As in the men's game, their biggest rivalry is with Everton, but their recent spells in the second tier have led them to develop rivalry with counterparts of lower-level male rivals, such as Tranmere Rovers and Lincoln Ladies. The Merseyside derby was rekindled in the 2007–08 season, after Liverpool won back promotion as 2006–07 Northern Division champions.

Surviving their first season back in the FA Women's Premier League National Division, finishing third bottom, they sacked manager David Bradley at the end of the season. The club were relegated into the Northern Division for 2009–10, but won the league losing just one game all season. Liverpool also won the FA Fair Play Award after playing for the whole season without having a single player booked or sent-off.

Liverpool was one of eight founding teams in the FA WSL in April 2011.

In June 2012, the manager for four seasons Robbie Johnson stepped down from his position. Under Johnson, the team won just two of their 20 games in his last two seasons in charge, having finished bottom in 2011, and with a similar record in 2012. Johnson's assistant Andy Williams was subsequently promoted to the manager's role.
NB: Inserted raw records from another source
(** ** The merge of a settings update *)

(** X8. Go visits the entries of the update in an order of its own; in
    whatever order the loop of the handler visits them, it ends with the
    same document: the stored one with the update's top-level keys
    overwritten and its volume object merged in. *)
Theorem mergeInOrder_mergedDocument (updates currentConfig : Doc)
    (entries : list (string * Value)) :
  entries ≡ₚ map_to_list updates ->
  mergeInOrder entries currentConfig = mergedDocument updates currentConfig.
Proof.
  intros H. rewrite (mergeInOrder_any_order updates currentConfig entries H).
  apply mergeSettings_mergedDocument.
Qed.

Lemma mergeInOrder_mergedDocument_witness :
  mergeInOrder (rev (map_to_list Scenario.volumeUpdates)) Scenario.configTable =
  mergedDocument Scenario.volumeUpdates Scenario.configTable.
Proof.
  apply (mergeInOrder_mergedDocument Scenario.volumeUpdates Scenario.configTable).
  symmetry. apply Permutation_rev.
Defined.

(** X9. Applying the same update twice gives the same document as applying
    it once. *)
Theorem mergeSettings_idempotent (updates currentConfig : Doc) :
  mergeSettings updates (mergeSettings updates currentConfig) =
  mergeSettings updates currentConfig.
Proof.
  apply map_eq. intros key.
  destruct (decide (key = "volume")) as [-> | Hkey].
  - rewrite (mergeSettings_lookup_volume updates (mergeSettings updates currentConfig)).
    rewrite (mergeSettings_lookup_volume updates currentConfig).
    destruct (updates !! "volume") as [[| | | | | | u] |]; try reflexivity;
      try (destruct (currentConfig !! "volume") as [[] |]; reflexivity).
    destruct (currentConfig !! "volume") as [[| | | | | | c] |]; try reflexivity.
    do 2 f_equal. rewrite (assoc_L (∪)), (idemp_L (∪)). reflexivity.
  - rewrite !(mergeSettings_lookup_top _ _ _ Hkey).
    destruct (updates !! key); reflexivity.
Qed.

(** X10. The endpoint never removes anything: every key of the stored
    document is a key of the merged one, every key the update does not name
    keeps its stored value, and inside the volume table every entry the
    update does not name keeps its stored value. *)
Theorem mergeSettings_keeps_stored (updates currentConfig : Doc) :
  (forall key, is_Some (currentConfig !! key) ->
               is_Some (mergeSettings updates currentConfig !! key)) /\
  (forall key, updates !! key = None ->
               mergeSettings updates currentConfig !! key = currentConfig !! key) /\
  (forall currentVolume, currentConfig !! "volume" = Some (VTable currentVolume) ->
     exists mergedVolume,
       mergeSettings updates currentConfig !! "volume" = Some (VTable mergedVolume) /\
       (forall k, is_Some (currentVolume !! k) -> is_Some (mergedVolume !! k)) /\
       (forall k volumeUpdates,
          updates !! "volume" = Some (VTable volumeUpdates) ->
          volumeUpdates !! k = None -> mergedVolume !! k = currentVolume !! k)).
Proof.
  split; [| split].
  - intros key Hsome. destruct (decide (key = "volume")) as [-> | Hkey].
    + rewrite mergeSettings_lookup_volume.
      destruct Hsome as [v Hv]. rewrite Hv.
      destruct (updates !! "volume") as [[] |]; eauto. destruct v; eauto.
    + rewrite (mergeSettings_lookup_top _ _ _ Hkey).
      destruct (updates !! key); eauto.
  - intros key Hnone. destruct (decide (key = "volume")) as [-> | Hkey].
    + rewrite mergeSettings_lookup_volume, Hnone. reflexivity.
    + rewrite (mergeSettings_lookup_top _ _ _ Hkey), Hnone. reflexivity.
  - intros cv Hcv. rewrite mergeSettings_lookup_volume, Hcv.
    destruct (updates !! "volume") as [[| | | | | | u] |] eqn:Eu;
      try (exists cv; split; [reflexivity | split; [tauto | intros; congruence || reflexivity]]).
    exists (u ∪ cv). split; [reflexivity | split].
    + intros k [x Hx]. destruct (u !! k) as [y |] eqn:Ek.
      * exists y. apply lookup_union_Some_l, Ek.
      * exists x. rewrite lookup_union_r by exact Ek. exact Hx.
    + intros k u' [= <-] Hk. apply lookup_union_r, Hk.
Qed.

(** X11. The update's volume entry is dropped, and the stored volume entry
    left as it is, whenever the stored document has no volume table or the
    update's volume is not an object. *)
Theorem mergeSettings_volume_dropped (updates currentConfig : Doc) :
  (forall currentVolume, currentConfig !! "volume" <> Some (VTable currentVolume)) \/
  (forall volumeUpdates, updates !! "volume" <> Some (VTable volumeUpdates)) ->
  mergeSettings updates currentConfig !! "volume" = currentConfig !! "volume".
Proof.
  intros H. rewrite mergeSettings_lookup_volume.
  destruct (updates !! "volume") as [[| | | | | | u] |]; try reflexivity.
  destruct (currentConfig !! "volume") as [[| | | | | | c] |]; try reflexivity.
  destruct H as [H | H]; [destruct (H c) | destruct (H u)]; reflexivity.
Qed.

Lemma mergeSettings_volume_dropped_witness :
  mergeSettings Scenario.volumeUpdates Cases.flatTable !! "volume" = None.
Proof.
  rewrite (mergeSettings_volume_dropped Scenario.volumeUpdates Cases.flatTable).
  - reflexivity.
  - left. intros cv. discriminate.
Defined.

Section WrittenStore.

Variable L : Library.

(** X12. A request with an empty object writes the stored document back as
    it was read, and still runs the reload and the rebuild. *)
Theorem updateSettingsHandler_empty_update (body text written_ : string)
    (stored : Doc) (s : State) :
  gin_BindJSON L body = Ok ∅ ->
  fs_read (fs s) = Ok text ->
  toml_parse L text = Ok stored ->
  fs_create (fs s) = None ->
  toml_Encode L stored = (written_, None) ->
  updateSettingsHandler L body s =
  (onUpdateSettings L (written written_ s),
   mkResponse 200 "message" "Settings updated successfully").
Proof.
  intros Hbody Hread Hparse Hcreate Henc.
  unfold updateSettingsHandler, writeConfig, written.
  rewrite Hbody, Hread, Hparse, Hcreate.
  unfold mergeSettings. rewrite map_fold_empty, Henc. reflexivity.
Qed.

(** X13. When the encoder fails after the file was created, the answer is
    500 and nothing is reloaded, but the store is no longer what it was: it
    holds what the encoder wrote before it failed, and that is what the next
    reload reads. *)
Theorem updateSettingsHandler_failed_write_overwrites (body text written_ : string)
    (updates stored : Doc) (err : Error) (s : State) :
  gin_BindJSON L body = Ok updates ->
  fs_read (fs s) = Ok text ->
  toml_parse L text = Ok stored ->
  fs_create (fs s) = None ->
  toml_Encode L (mergeSettings updates stored) = (written_, Some err) ->
  updateSettingsHandler L body s =
    (written written_ s, mkResponse 500 "error" "Failed to write config file") /\
  fs_read (fs (fst (updateSettingsHandler L body s))) = Ok written_ /\
  config (fst (updateSettingsHandler L body s)) = config s /\
  trace (fst (updateSettingsHandler L body s)) = trace s.
Proof.
  intros Hbody Hread Hparse Hcreate Henc.
  assert (H : updateSettingsHandler L body s =
              (written written_ s, mkResponse 500 "error" "Failed to write config file")).
  { unfold updateSettingsHandler, writeConfig, written.
    rewrite Hbody, Hread, Hparse, Hcreate, Henc. reflexivity. }
  rewrite H. cbn. auto.
Qed.

End WrittenStore.

Lemma updateSettingsHandler_empty_update_witness :
  updateSettingsHandler Cases.emptyBodyLib "{}" Scenario.armed =
  (onUpdateSettings Cases.emptyBodyLib (written Scenario.configText Scenario.armed),
   mkResponse 200 "message" "Settings updated successfully").
Proof.
  apply (updateSettingsHandler_empty_update Cases.emptyBodyLib "{}" Scenario.configText
           Scenario.configText Scenario.configTable Scenario.armed); reflexivity.
Defined.

Lemma updateSettingsHandler_failed_write_overwrites_witness :
  fs_read (fs (fst (updateSettingsHandler Cases.brokenEncoderLib Scenario.volumeBody
                      Scenario.armed))) = Ok "adhan_prayer = true" /\
  status (snd (updateSettingsHandler Cases.brokenEncoderLib Scenario.volumeBody
                 Scenario.armed)) = 500.
Proof.
  destruct (updateSettingsHandler_failed_write_overwrites Cases.brokenEncoderLib
              Scenario.volumeBody Scenario.configText "adhan_prayer = true"
              Scenario.volumeUpdates Scenario.configTable
              (LibError "toml: cannot encode") Scenario.armed
              eq_refl eq_refl eq_refl eq_refl eq_refl) as (H & Hr & _).
  split; [exact Hr | rewrite H; reflexivity].
Defined.

(** ** Reload and start, case by case *)

Section Reload.

Variable L : Library.

(** X14. When the reloaded coordinates are refused, [onUpdateSettings] logs
    the error and stops: the jobs armed for the old configuration stay as
    they are, while [config] already is the reloaded one and [coordinates]
    holds whatever [NewCoordinates] returned with its error. *)
Theorem onUpdateSettings_coordinates_failure (s s1 : State)
    (c : option util.Coordinates) (err : Error) :
  loadConfig L s = (s1, None) ->
  util_NewCoordinates L (Lan (config s1)) (Lon (config s1)) = (c, Some err) ->
  onUpdateSettings L s =
    emit (Logged (MsgFailedToUpdateCoordinates err)) (set_coordinates c s1) /\
  scheduler (onUpdateSettings L s) = scheduler s /\
  config (onUpdateSettings L s) = config s1 /\
  coordinates (onUpdateSettings L s) = c.
Proof.
  intros Hload Hc.
  pose proof (loadConfig_frame L s) as (_ & Hs & _). rewrite Hload in Hs. cbn [fst] in Hs.
  assert (H : onUpdateSettings L s =
              emit (Logged (MsgFailedToUpdateCoordinates err)) (set_coordinates c s1)).
  { unfold onUpdateSettings. rewrite Hload, Hc. reflexivity. }
  rewrite H. cbn [scheduler config coordinates emit set_coordinates]. auto.
Qed.

(** X15. A reload that succeeds arms the daily group for the times computed
    from the reloaded configuration and coordinates: five one-shot jobs, one
    per daily prayer; the jobs outside the group are kept. *)
Theorem onUpdateSettings_success (s s1 : State) (c : option util.Coordinates)
    (pt : calc.PrayerTimes) :
  loadConfig L s = (s1, None) ->
  util_NewCoordinates L (Lan (config s1)) (Lon (config s1)) = (c, None) ->
  todaysTimes L (set_coordinates c s1) = inl pt ->
  let s' := onUpdateSettings L s in
  config s' = config s1 /\
  coordinates s' = c /\
  map jobPrayer (adhanJobs (scheduler s')) = map Some dailyPrayers /\
  Forall (armedFor pt) (adhanJobs (scheduler s')) /\
  otherJobs (scheduler s') = otherJobs (scheduler s).
Proof.
  intros Hload Hc Hpt s'.
  pose proof (loadConfig_frame L s) as (_ & Hs & _). rewrite Hload in Hs. cbn [fst] in Hs.
  set (s2 := set_scheduler (fst (RemoveByTag "adhan" (scheduler (set_coordinates c s1))))
               (set_coordinates c s1)).
  assert (H : s' = updatePrayerTimes L s2).
  { unfold s', onUpdateSettings. rewrite Hload, Hc. reflexivity. }
  assert (Hpt2 : todaysTimes L s2 = inl pt).
  { unfold s2. rewrite todaysTimes_set_scheduler. exact Hpt. }
  rewrite H.
  split; [| split; [| split; [| split]]].
  - rewrite updatePrayerTimes_unfold, Hpt2. cbn zeta.
    unfold scheduleAll, scheduleAdhan, printPrayerTimes.
    cbn [config set_scheduler emit]. rewrite getCalculationMethod_config. reflexivity.
  - rewrite updatePrayerTimes_unfold, Hpt2. cbn zeta.
    unfold scheduleAll, scheduleAdhan, printPrayerTimes.
    cbn [coordinates set_scheduler emit]. rewrite getCalculationMethod_coordinates.
    reflexivity.
  - apply (updatePrayerTimes_success_armed L s2 pt Hpt2).
  - apply (updatePrayerTimes_success_armed L s2 pt Hpt2).
  - rewrite otherJobs_updatePrayerTimes. unfold s2.
    cbn [scheduler set_scheduler set_coordinates].
    rewrite otherJobs_RemoveByTag, Hs. reflexivity.
Qed.

(** X16. When [main] exits (the configuration cannot be loaded, or the
    coordinates are refused), its last output is the fatal message, no
    rebuild took place, and the scheduler is as it was created: without a
    job and not started. *)
Theorem main_exits_without_jobs (f : FileSystem) (now : Time) (s' : State) :
  main L (initState f now) = Exited s' ->
  scheduler s' = NewScheduler /\
  rebuilds (trace s') = 0 /\
  ((exists err, snd (loadConfig L (initState f now)) = Some err /\
                trace s' = [Fatal (MsgFailedToLoadConfig err)]) \/
   (exists err, snd (loadConfig L (initState f now)) = None /\
                trace s' = [Serving ":8080"; Fatal (MsgFailedToInitCoordinates err)])).
Proof.
  unfold main.
  pose proof (loadConfig_frame L (initState f now)) as (_ & Hs & _ & _ & Ht).
  destruct (loadConfig L (initState f now)) as [s1 [e |]]; cbn [fst snd] in *.
  - intros [= <-]. cbn [scheduler trace emit]. rewrite Hs, Ht.
    split; [reflexivity | split; [reflexivity |]]. left. eauto.
  - destruct (util_NewCoordinates L _ _) as [c [e |]]; [| discriminate].
    intros [= <-]. cbn [scheduler trace emit set_coordinates]. rewrite Hs, Ht.
    split; [reflexivity | split; [reflexivity |]]. right. eauto.
Qed.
In August 2012, Matt Beard, who had left Chelsea the previous month, was appointed manager on a full-time contract until 2014. When the club finished bottom of the WSL for the second successive season, Beard overhauled his squad by releasing ten players and making high-profile signings including United States national team defender Whitney Engen. The club then announced a move from the West Lancashire College Stadium in Skelmersdale, to the Halton Stadium in Widnes for 2013. On 29 September 2013, Liverpool Ladies clinched their first Women's Super League title by beating Bristol in the end-of-season decider, ending Arsenal's nine-year dominance of women's football in England. They retained the title on 12 October 2014 by beating Bristol 3–0 despite entering the final day in third behind Chelsea and Birmingham City.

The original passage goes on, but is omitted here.